The leaders of the organization released an embarrassing statement where they said “Despite our best efforts to champion reason and equality, mistakes can happen, and this incident is a reminder of the importance of constant reflection and growth.” Co-presidents Dan Barker and Annie Laurie Gaylor also went on to say that they regret it ever happened.
“Publishing this post was an error of judgment, and we have decided to remove it as it does not reflect our values and principles. We regret any distress caused by this post and are committed to ensuring it doesn’t happen again,” they concluded. When the article was taken down, Coyne slammed the organization for promoting a “quasi-religious ideology.”
He went on to say “That is a censorious behavior I cannot abide,” he wrote in an email, according to the publication. “I was simply promoting a biological rather than a psychological definition of sex, and I do not understand why you would consider that ‘distressing’ and also an attempt to hurt LGBTQIA+ people, which I would never do.”
“The gender ideology which caused you to take down my article is itself quasi-religious,” Coyne added, “having many aspects of religions and cults, including dogma, blasphemy, belief in what is palpably untrue (‘a woman is whoever she says she is’), apostasy, and a tendency to ignore science when it contradicts a preferred ideology.” Pinker, a US-Canadian psychologist, also blasted the organization.

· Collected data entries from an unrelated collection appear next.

Lemma strip_prefix_Some p s t : strip_prefix p s = Some t ↔ s = p +:+ t.
Proof.
  revert s. induction p as [|a p IH]; intros s; simpl.
  - split; [by intros [= ->]|by intros ->].
  - rewrite str_app_cons. destruct s as [|b s]; [done|]. case_decide as Hab; subst.
    + rewrite IH. split; [by intros ->|by intros [= ->]].
    + split; [done|]. by intros [= ->].
Qed.

Lemma strip_prefix_app p s : strip_prefix p (p +:+ s) = Some s.
Proof. by apply strip_prefix_Some. Qed.

Lemma has_prefix_true s p : has_prefix s p = true ↔ ∃ t, s = p +:+ t.
Proof.
  unfold has_prefix. destruct (strip_prefix p s) as [t|] eqn:H.
  - apply strip_prefix_Some in H. naive_solver.
  - split; [done|]. intros [t Ht%strip_prefix_Some]. congruence.
Qed.

Lemma strip_suffix_Some p s t : strip_suffix p s = Some t ↔ s = t +:+ p.
Proof.
  unfold strip_suffix. rewrite fmap_Some. split.
  - intros (u & Hu%strip_prefix_Some & ->).
    by rewrite <- (str_rev_rev s), Hu, str_rev_app, str_rev_rev.
  - intros ->. exists (String.rev t). rewrite str_rev_app, strip_prefix_app, str_rev_rev. done.
Qed.

Lemma has_suffix_true s p : has_suffix s p = true ↔ ∃ t, s = t +:+ p.
Proof.
  unfold has_suffix. destruct (strip_suffix p s) as [t|] eqn:H.
  - apply strip_suffix_Some in H. naive_solver.
  - split; [done|]. intros [t Ht%strip_suffix_Some]. congruence.
Qed.

Lemma str_to_of_list l : str_to_list (str_of_list l) = l.
Proof. induction l; f_equal/=; done. Qed.
Lemma str_of_to_list s : str_of_list (str_to_list s) = s.
Proof. induction s; f_equal/=; done. Qed.
Lemma str_of_list_app k l : str_of_list (k ++ l) = str_of_list k +:+ str_of_list l.
Proof. induction k; [done|]. simpl. by rewrite str_app_cons, IHk. Qed.
Lemma str_to_list_app s t : str_to_list (s +:+ t) = str_to_list s ++ str_to_list t.
Proof. induction s; [done|]. rewrite str_app_cons. simpl. by rewrite IHs. Qed.
Lemma str_to_list_length s : length (str_to_list s) = slen s.
Proof. induction s; simpl; congruence. Qed.

(** ** Lemmas: splitting and joining *)

Lemma split_on_nonempty c s : split_on c s ≠ [].
Proof. destruct s; simpl; [done|]. split_matches. Qed.

Lemma join_cons sep w l : l ≠ [] → join sep (w :: l) = w +:+ sep +:+ join sep l.
Proof. by destruct l. Qed.
(** Two IPv4 prefixes overlap exactly when an address is in both. *)
Lemma prefix_overlaps4 p o :
  prefix_wf p → prefix_wf o → is4 (pfx_addr p) = true → is4 (pfx_addr o) = true →
  prefix_overlaps p o = true ↔
  ∃ x, prefix_contains p (Addr4 x) = true ∧ prefix_contains o (Addr4 x) = true.
Proof.
  intros Hp0 Ho0 H4p H4o. destruct p as [[v|] b], o as [[w|] c]; try done.
  pose proof Hp0 as Hp. pose proof Ho0 as Ho.
  unfold prefix_wf, addr_wf, bit_len in Hp, Ho. cbn in Hp, Ho.
  assert (∀ q u d, 0 ≤ d ≤ 32 → 0 ≤ u < 2 ^ 32 →
    prefix_masked (PrefixFrom (Addr4 u) d) = q → addr_val (pfx_addr q) = u / 2 ^ (32 - d) * 2 ^ (32 - d)) as Hmask.
  { intros q u d Hd Hu <-. rewrite prefix_masked4 by (unfold prefix_wf, addr_wf, bit_len; cbn; done || lia). done. }
  assert (prefix_overlaps (PrefixFrom (Addr4 v) b) (PrefixFrom (Addr4 w) c) = true ↔
    v / 2 ^ (32 - Z.min b c) = w / 2 ^ (32 - Z.min b c)) as ->.
  { unfold prefix_overlaps. cbn [pfx_addr pfx_bits is4]. rewrite bool_decide_eq_true_2 by done.
    rewrite andb_true_l, orb_true_iff, !Z.eqb_eq.
    rewrite (Hmask _ v (Z.min b c) ltac:(lia) ltac:(lia) eq_refl).
    rewrite (Hmask _ w (Z.min b c) ltac:(lia) ltac:(lia) eq_refl).
    assert (0 < 2 ^ (32 - Z.min b c)) by (apply Z.pow_pos_nonneg; lia). split.
    - intros [Hz|He]; [|nia]. rewrite Hz. by rewrite !Z.div_small by lia.
    - intros He. right. by rewrite He. }
  setoid_rewrite prefix_contains4_div; try done.
  unfold host_bits, bit_len. cbn. split.
  - intros He. destruct (Z.le_ge_cases b c) as [Hbc|Hbc].
    + rewrite Z.min_l in He by done. exists w. by split.
    + rewrite Z.min_r in He by done. exists v. by split.
  - intros (x & Hv & Hw). etrans; [symmetry|].
    + exact (div_pow2_coarser x v (32 - b) (32 - Z.min b c) ltac:(lia) Hv).
    + exact (div_pow2_coarser x w (32 - c) (32 - Z.min b c) ltac:(lia) Hw).
Qed.

Lemma prefix_contains_self p :
  prefix_wf p → is4 (pfx_addr p) = true → prefix_contains p (pfx_addr p) = true.
Proof.
  intros Hwf H4. destruct p as [[v|] b]; [|done]. by apply prefix_contains4_div.
Qed.

(** An IPv4 address is never the text of a prefix. *)
Lemma parse_prefix_addr4 s v : parse_addr s = Some (Addr4 v) → parse_prefix s = None.
Proof.
  intros [_ ->]%parse_addr4_inv. unfold parse_prefix.
  by rewrite cut_last_none by by apply addr4_string_no_sep.
Qed.

(** ** [net] and [netip] agree on IPv4 *)

(** A canonical prefix length is what [net]'s [dtoi] reads. *)
Lemma parse_bits_uint s b : parse_bits s = Some b → 0 ≤ b → parse_uint s = Some b.
Proof.
  assert (∀ s, is_ok (E:=unit) (of_option () (head (str_to_list s))) = true →
    (∀ c, head (str_to_list s) = Some c → is_digit c = true) →
    atoi s = Some b → parse_uint s = Some b) as Hu.
  { intros [|c t] H0 Hd H; [done|]. rewrite (atoi_unsigned _ c t) in H by (done || by apply Hd).
    destruct (parse_uint _); simpl in H; [|done]. by destruct (in_int64b _). }
  intros H Hb. destruct s as [|c [|d t]]; [done| |].
  - destruct (is_digit c) eqn:Hc.
    + apply Hu; [done| |done]. by intros ? [= <-].
    + exfalso. revert H. unfold parse_bits, atoi, parse_uint.
      destruct c as [[] [] [] [] [] [] [] []]; done.
  - unfold parse_bits in H. destruct (_ && _) eqn:Hc; [|done]. bool_hyps.
    apply Hu; [done| |done]. intros ? [= <-]. unfold is_digit. lia.
Qed.

Lemma net_parse_cidr_prefix s p :
  parse_prefix s = Some p → is4 (pfx_addr p) = true →
  net_parse_cidr s = Some (MkIPNet (pfx_addr (prefix_masked p)) (pfx_bits p) 32).
Proof.
  intros (x & y & Hcut & Hx & Hy & Hb)%parse_prefix_Some H4.
  apply cut_last_Some in Hcut as [-> _].
  destruct (parse_addr_4 _ _ Hx H4) as (v & Hv & Hr & ->).
  apply parse_bits_uint in Hy; [|lia]. destruct p as [a b]. cbn [pfx_addr pfx_bits] in *. subst a.
  unfold net_parse_cidr. rewrite cut_byte_app by by apply addr4_string_no_sep.
  cbn [mbind option_bind]. rewrite Hx. cbn [mbind option_bind addr_zone].
  rewrite bool_decide_eq_true_2 by done. cbn [negb]. unfold dtoi. rewrite Hy. cbn [mbind option_bind].
  unfold bit_len in *. cbn [is4] in *.
  replace (b <? 16777215) with true by lia. cbn [mbind option_bind].
  by replace (32 <? b) with false by lia.
Qed.

(** The text of a prefix or of an address has no blanks. *)
Lemma parse_prefix_trim s p : parse_prefix s = Some p → is4 (pfx_addr p) = true → trim_space s = s.
Proof.
  intros (x & y & Hcut & Hx & Hy & Hb)%parse_prefix_Some H4.
  apply cut_last_Some in Hcut as [-> _]. destruct (parse_addr_4 _ _ Hx H4) as (v & Hv & Hr & ->).
  apply parse_bits_uint in Hy; [|lia].
  apply trim_space_id. intros c (Hd & Hm & Hdot & Hs)%space_not_digit.
  rewrite count_byte_app, addr4_string_no_sep by done. cbn [count_byte].
  rewrite decide_False by done. by rewrite (parse_uint_count _ _ _ Hd Hy).
Qed.

Lemma parse_addr4_trim s v : parse_addr s = Some (Addr4 v) → trim_space s = s.
Proof.
  intros [_ ->]%parse_addr4_inv. apply trim_space_id.
  intros c (Hd & Hm & Hdot & Hs)%space_not_digit. by apply addr4_string_no_sep.
Qed.

Lemma parse_addr_from_slash whole s t :
  count_byte "." s = 0%nat → count_byte ":" s = 0%nat → count_byte "%" s = 0%nat →
  parse_addr_from whole (s +:+ t) = parse_addr_from whole t.
Proof.
  induction s as [|c s IH]; intros H1 H2 H3; [by rewrite str_app_nil_l|].
  rewrite str_app_cons. cbn [parse_addr_from count_byte] in *.
  repeat (destruct (decide (c = _)); [done|]). auto.
Qed.

(** A prefix's text is not an address. *)
Lemma parse_ipv4_slash fs first prevdot val dig x y :
  parse_ipv4_fields first prevdot val dig fs (x +:+ String "/" y) = None.
Proof.
  revert first prevdot val dig fs. induction x as [|c x IH]; intros first prevdot val dig fs.
  - rewrite str_app_nil_l. reflexivity.
  - rewrite str_app_cons. cbn [parse_ipv4_fields]. repeat case_match; try done; apply IH.
Qed.

Lemma parse_addr_prefix_text s p :
  parse_prefix s = Some p → is4 (pfx_addr p) = true → parse_addr s = None.
Proof.
  intros (x & y & Hcut & Hx & Hy & Hb)%parse_prefix_Some H4.
  apply cut_last_Some in Hcut as [-> _]. destruct (parse_addr_4 _ _ Hx H4) as (v & Hv & Hr & ->).
  unfold parse_addr. unfold addr4_string at 2, octets4. cbn [map join].
  rewrite !str_app_assoc, parse_addr_from_slash by by apply itoa_no_sep.
  rewrite str_app_cons. cbn [parse_addr_from]. rewrite decide_True by done.
  unfold parse_ipv4. by rewrite parse_ipv4_slash.
Qed.

Lemma ipnet_contains4 p x :
  prefix_wf p → is4 (pfx_addr p) = true → 0 ≤ x < 2 ^ 32 →
  ipnet_contains (MkIPNet (pfx_addr p) (pfx_bits p) 32) (Addr4 x) = prefix_contains p (Addr4 x).
Proof.
  intros Hwf H4 Hx. pose proof (host_bits_range p Hwf H4) as Hh.
  apply eq_bool_prop_intro. rewrite !Is_true_true, prefix_contains4_div by done.
  destruct p as [[v|] b]; [|done]. destruct Hwf as [Hv Hb].
  unfold addr_wf, host_bits, bit_len in *. cbn in Hv, Hb, Hh |- *. rewrite Z.eqb_eq.
  assert (0 < 2 ^ (32 - b)) by (apply Z.pow_pos_nonneg; lia).
  replace b with (32 - (32 - b)) at 1 2 by lia. rewrite !mask_land by lia.
  rewrite Z.mul_cancel_r by lia. split; congruence.
Qed.
(* ===== verification/Ipam.v ===== *)
(** * IPAM arithmetic: [internal/ipam/ipam.go] *)

From S2P Require Import Prelude GoStrings Netip.
From Stdlib Require Import SpecFloat.
Local Open Scope Z_scope.

(** The errors of the package, one constructor per [fmt.Errorf]. *)
Inductive ipam_error : Type :=
| ErrParseCIDR
| ErrParseAddress
| ErrOnlyIPv4Subnets
| ErrOnlyIPv4Addresses
| ErrInvalidPrefix.

#[export] Instance ipam_error_eq_dec : EqDecision ipam_error.
Proof. solve_decision. Defined.

Definition NormalizeCIDR (value : string) : result ipam_error string :=
  prefix ← of_option ErrParseCIDR (parse_prefix value);
  if negb (is4 (pfx_addr prefix)) then Err ErrOnlyIPv4Subnets
  else Ok (prefix4_string (prefix_masked prefix)).

Definition NormalizeIPv4 (value : string) : result ipam_error string :=
  addr ← of_option ErrParseAddress (parse_addr value);
  match addr with
  | Addr4 v => Ok (addr4_string v)
  | Addr6 _ _ => Err ErrOnlyIPv4Addresses
  end.

(** [uint64(1) << bits] *)
Definition AddressCapacity (cidr : string) : result ipam_error Z :=
  prefix ← of_option ErrParseCIDR (parse_prefix cidr);
  if negb (is4 (pfx_addr prefix)) then Err ErrOnlyIPv4Subnets
  else
    let bits := 32 - pfx_bits prefix in
    if bits <? 0 then Err ErrInvalidPrefix else Ok (wrapu64 (Z.shiftl 1 bits)).

Definition Contains (cidr address : string) : result ipam_error bool :=
  prefix ← of_option ErrParseCIDR (parse_prefix cidr);
  addr ← of_option ErrParseAddress (parse_addr address);
  Ok (prefix_contains prefix addr).

(** [float64] values are IEEE binary64, here [spec_float]; [Rat.Float64] is the
    quotient rounded once to nearest-even, and [uint64] products wrap. *)
Definition float64_of_Z (z : Z) : spec_float :=
  match z with
  | Z0 => S754_zero false
  | Zpos p => S754_finite false p 0
  | Zneg p => S754_finite true p 0
  end.
Definition float64_div : spec_float → spec_float → spec_float := SFdiv 53 1024.
Definition float64_lit (z : Z) : spec_float := float64_div (float64_of_Z z) (float64_of_Z 1).

Definition UtilizationPercent (touched capacity : Z) : spec_float :=
  if capacity =? 0 then S754_zero false
  else
    let percent := float64_div (float64_of_Z (wrapu64 (touched * 10000))) (float64_of_Z capacity) in
    float64_div percent (float64_lit 100).

(** ** Lemmas *)

Lemma NormalizeCIDR_Ok s t :
  NormalizeCIDR s = Ok t ↔
  ∃ p, parse_prefix s = Some p ∧ is4 (pfx_addr p) = true ∧ t = prefix4_string (prefix_masked p).
Proof.
  unfold NormalizeCIDR. destruct (parse_prefix s) as [p|]; simpl; [|crush].
  destruct (is4 (pfx_addr p)) eqn:H4; simpl; crush.
Qed.

Lemma AddressCapacity_Ok s n :
  AddressCapacity s = Ok n ↔
  ∃ p, parse_prefix s = Some p ∧ is4 (pfx_addr p) = true ∧ n = prefix_count p.
Proof.
  unfold AddressCapacity. destruct (parse_prefix s) as [p|] eqn:Hp; simpl; [|crush].
  destruct (is4 (pfx_addr p)) eqn:H4; simpl; [|crush].
  pose proof (host_bits_range p (parse_prefix4_wf _ _ Hp H4) H4) as Hh.
  assert (prefix_count p = 2 ^ (32 - pfx_bits p)) as Hc.
  { unfold prefix_count, host_bits, bit_len. by rewrite H4. }
  unfold host_bits, bit_len in Hh. rewrite H4 in Hh.
  replace (32 - pfx_bits p <? 0) with false by lia.
  rewrite Z.shiftl_mul_pow2, Z.mul_1_l, <- Hc by lia. unfold wrapu64. rewrite Z.mod_small.
  - split; [intros [= <-]; eauto|]. by intros (? & [= <-] & _ & ->).
  - rewrite Hc. split; [lia|]. apply Z.pow_lt_mono_r; lia.
Qed.

Lemma Contains_Ok cidr address b :
  Contains cidr address = Ok b ↔
  ∃ p a, parse_prefix cidr = Some p ∧ parse_addr address = Some a ∧ b = prefix_contains p a.
Proof.
  unfold Contains. destruct (parse_prefix cidr) as [p|]; simpl; [|crush].
  destruct (parse_addr address) as [a|]; simpl; crush.
Qed.

(** The masked prefix of an accepted CIDR reads back from its text. *)
Lemma parse_masked s p :
  parse_prefix s = Some p → is4 (pfx_addr p) = true →
  parse_prefix (prefix4_string (prefix_masked p)) = Some (prefix_masked p).
Proof.
  intros Hp H4. apply parse_prefix4_string.
  - eapply prefix_masked_wf; eauto using parse_prefix4_wf.
  - by rewrite prefix_masked_is4.
Qed.

(** ** Properties *)

(** [NormalizeCIDR] returns the canonical text of the network: it is
    idempotent, and the normalised CIDR has the same capacity and contains
    exactly the same IPv4 addresses as the CIDR it was given. *)
Theorem NormalizeCIDR_canonical (s t : string) :
  NormalizeCIDR s = Ok t →
  NormalizeCIDR t = Ok t ∧
  AddressCapacity t = AddressCapacity s ∧
  ∀ v, 0 ≤ v < 2 ^ 32 → Contains t (addr4_string v) = Contains s (addr4_string v).
Proof.
  intros (p & Hp & H4 & ->)%NormalizeCIDR_Ok.
  pose proof (parse_prefix4_wf _ _ Hp H4) as Hwf.
  pose proof (parse_masked _ _ Hp H4) as Hm.
  pose proof (prefix_masked_wf p Hwf H4) as Hmwf.
  assert (is4 (pfx_addr (prefix_masked p)) = true) as Hm4 by by rewrite prefix_masked_is4.
  split_and!.
  - apply NormalizeCIDR_Ok. exists (prefix_masked p). split_and!; [done..|].
    rewrite (prefix_masked4 (prefix_masked p)), prefix_first_masked by done.
    by rewrite prefix_masked4.
  - transitivity (@Ok ipam_error _ (prefix_count p)); [|symmetry]; apply AddressCapacity_Ok; [|eauto].
    exists (prefix_masked p). split_and!; [done..|].
    unfold prefix_count. by rewrite host_bits_masked.
  - intros v Hv. unfold Contains. rewrite Hm, Hp, parse_addr4_string by done. simpl. f_equal.
    apply eq_bool_prop_intro. rewrite !Is_true_true, !prefix_contains4 by done.
    unfold prefix_count. by rewrite prefix_first_masked, host_bits_masked.
Qed.

Lemma NormalizeCIDR_canonical_witness :
  NormalizeCIDR "10.1.2.3/8" = Ok "10.0.0.0/8" ∧ NormalizeCIDR "10.0.0.0/8" = Ok "10.0.0.0/8".
Proof.
  split; [vm_compute; reflexivity|].
  apply (NormalizeCIDR_canonical "10.1.2.3/8" "10.0.0.0/8"). vm_compute. reflexivity.
Defined.

(** [Contains] and [AddressCapacity] agree: the addresses a valid IPv4 CIDR
    contains are exactly the [capacity] consecutive ones that start at its
    network address. *)
Theorem Contains_capacity (cidr : string) (n : Z) :
  AddressCapacity cidr = Ok n →
  ∃ first, 0 ≤ first ∧ first + n ≤ 2 ^ 32 ∧ (n | first) ∧
    ∀ v, 0 ≤ v < 2 ^ 32 →
      Contains cidr (addr4_string v) = Ok (bool_decide (first ≤ v < first + n)).
Proof.
  intros (p & Hp & H4 & ->)%AddressCapacity_Ok.
  pose proof (parse_prefix4_wf _ _ Hp H4) as Hwf.
  pose proof (host_bits_range p Hwf H4) as Hh.
  destruct Hwf as [Hv Hb]. unfold addr_wf, bit_len in Hv. rewrite H4 in Hv.
  exists (prefix_first p). unfold prefix_first, prefix_count.
  set (k := host_bits p) in *. set (v := addr_val (pfx_addr p)) in *.
  assert (0 < 2 ^ k) by (apply Z.pow_pos_nonneg; lia).
  pose proof (Z.div_pos v (2 ^ k) ltac:(lia) ltac:(lia)).
  split_and!.
  - nia.
  - assert (2 ^ 32 = 2 ^ (32 - k) * 2 ^ k) as Hs.
    { rewrite <- Z.pow_add_r by lia. f_equal; lia. }
    assert (v / 2 ^ k < 2 ^ (32 - k)) by (apply Z.div_lt_upper_bound; lia). nia.
  - by exists (v / 2 ^ k).
  - intros x Hx. unfold Contains. rewrite Hp, parse_addr4_string by done. simpl. f_equal.
    apply eq_bool_prop_intro. rewrite bool_decide_spec, Is_true_true.
    rewrite prefix_contains4 by eauto using parse_prefix4_wf. done.
Qed.

Lemma Contains_capacity_witness :
  ∃ first, 0 ≤ first ∧ first + 16 ≤ 2 ^ 32 ∧ (16 | first) ∧
    ∀ v, 0 ≤ v < 2 ^ 32 →
      Contains "192.168.0.16/28" (addr4_string v) = Ok (bool_decide (first ≤ v < first + 16)).
Proof. apply (Contains_capacity "192.168.0.16/28" 16). vm_compute. reflexivity. Defined.

(** [NormalizeIPv4] is the identity on what it accepts: only canonical dotted
    quads are IPv4 addresses. *)
Lemma NormalizeIPv4_id s t : NormalizeIPv4 s = Ok t → t = s.
Proof.
  unfold NormalizeIPv4. destruct (parse_addr s) as [[v|]|] eqn:Hs; simpl; [|done..].
  intros [= <-]. by apply parse_addr4_inv in Hs as [_ ->].
Qed.

Lemma NormalizeIPv4_Ok s t :
  NormalizeIPv4 s = Ok t ↔ ∃ v, 0 ≤ v < 2 ^ 32 ∧ s = addr4_string v ∧ t = addr4_string v.
Proof.
  split.
  - intros H. pose proof (NormalizeIPv4_id _ _ H) as ->. unfold NormalizeIPv4 in H.
    destruct (parse_addr s) as [[v|]|] eqn:Hs; simpl in H; [|done..].
    apply parse_addr4_inv in Hs as [? ->]. eauto.
  - intros (v & Hv & -> & ->). unfold NormalizeIPv4. by rewrite parse_addr4_string.
Qed.

(** A subnet of any IPv4 prefix length whose every address is recorded is
    reported as exactly 100% utilised, an empty one as 0%, and a zero capacity
    never divides by zero. *)
Theorem UtilizationPercent_endpoints :
  (∀ bits, 0 ≤ bits ≤ 32 →
     UtilizationPercent (2 ^ bits) (2 ^ bits) = float64_lit 100 ∧
     UtilizationPercent 0 (2 ^ bits) = S754_zero false) ∧
  ∀ touched, UtilizationPercent touched 0 = S754_zero false.
Proof.
  split; [|done]. intros bits Hb. assert (bits ∈ seqZ 0 33) as Hin by (apply elem_of_seqZ; lia).
  clear Hb. revert bits Hin. apply Forall_forall.
  let l := eval vm_compute in (seqZ 0 33) in change (seqZ 0 33) with l.
  repeat (apply Forall_cons; split; [vm_compute; split; reflexivity|]). by apply Forall_nil.
Qed.

Lemma UtilizationPercent_endpoints_witness :
  UtilizationPercent (2 ^ 8) (2 ^ 8) = float64_lit 100.
Proof. apply (proj1 UtilizationPercent_endpoints 8). lia. Defined.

He announced along with his resignation that the FFRF is “no longer a defender of freedom from religion but the imposer of a new religion, complete with dogma, blasphemy, and heretics.” Dawkins chimed in and called the organization’s decision to publish Grant’s “silly and unscientific” article a “minor error in judgment,” however he slammed the removal of Coyne’s rebuttal as “an act of unseemly panic.’
“Moreover, to summarily take it down without even informing the author of your intention was an act of lamentable discourtesy to a member of your own advisory board. A board which I now leave with regret,” Dawkins went on to say. FFRF said that she is “grateful” for the time Dawkins and Pinker spent on the board, but that the “difference in opinion probably made such a parting inevitable.”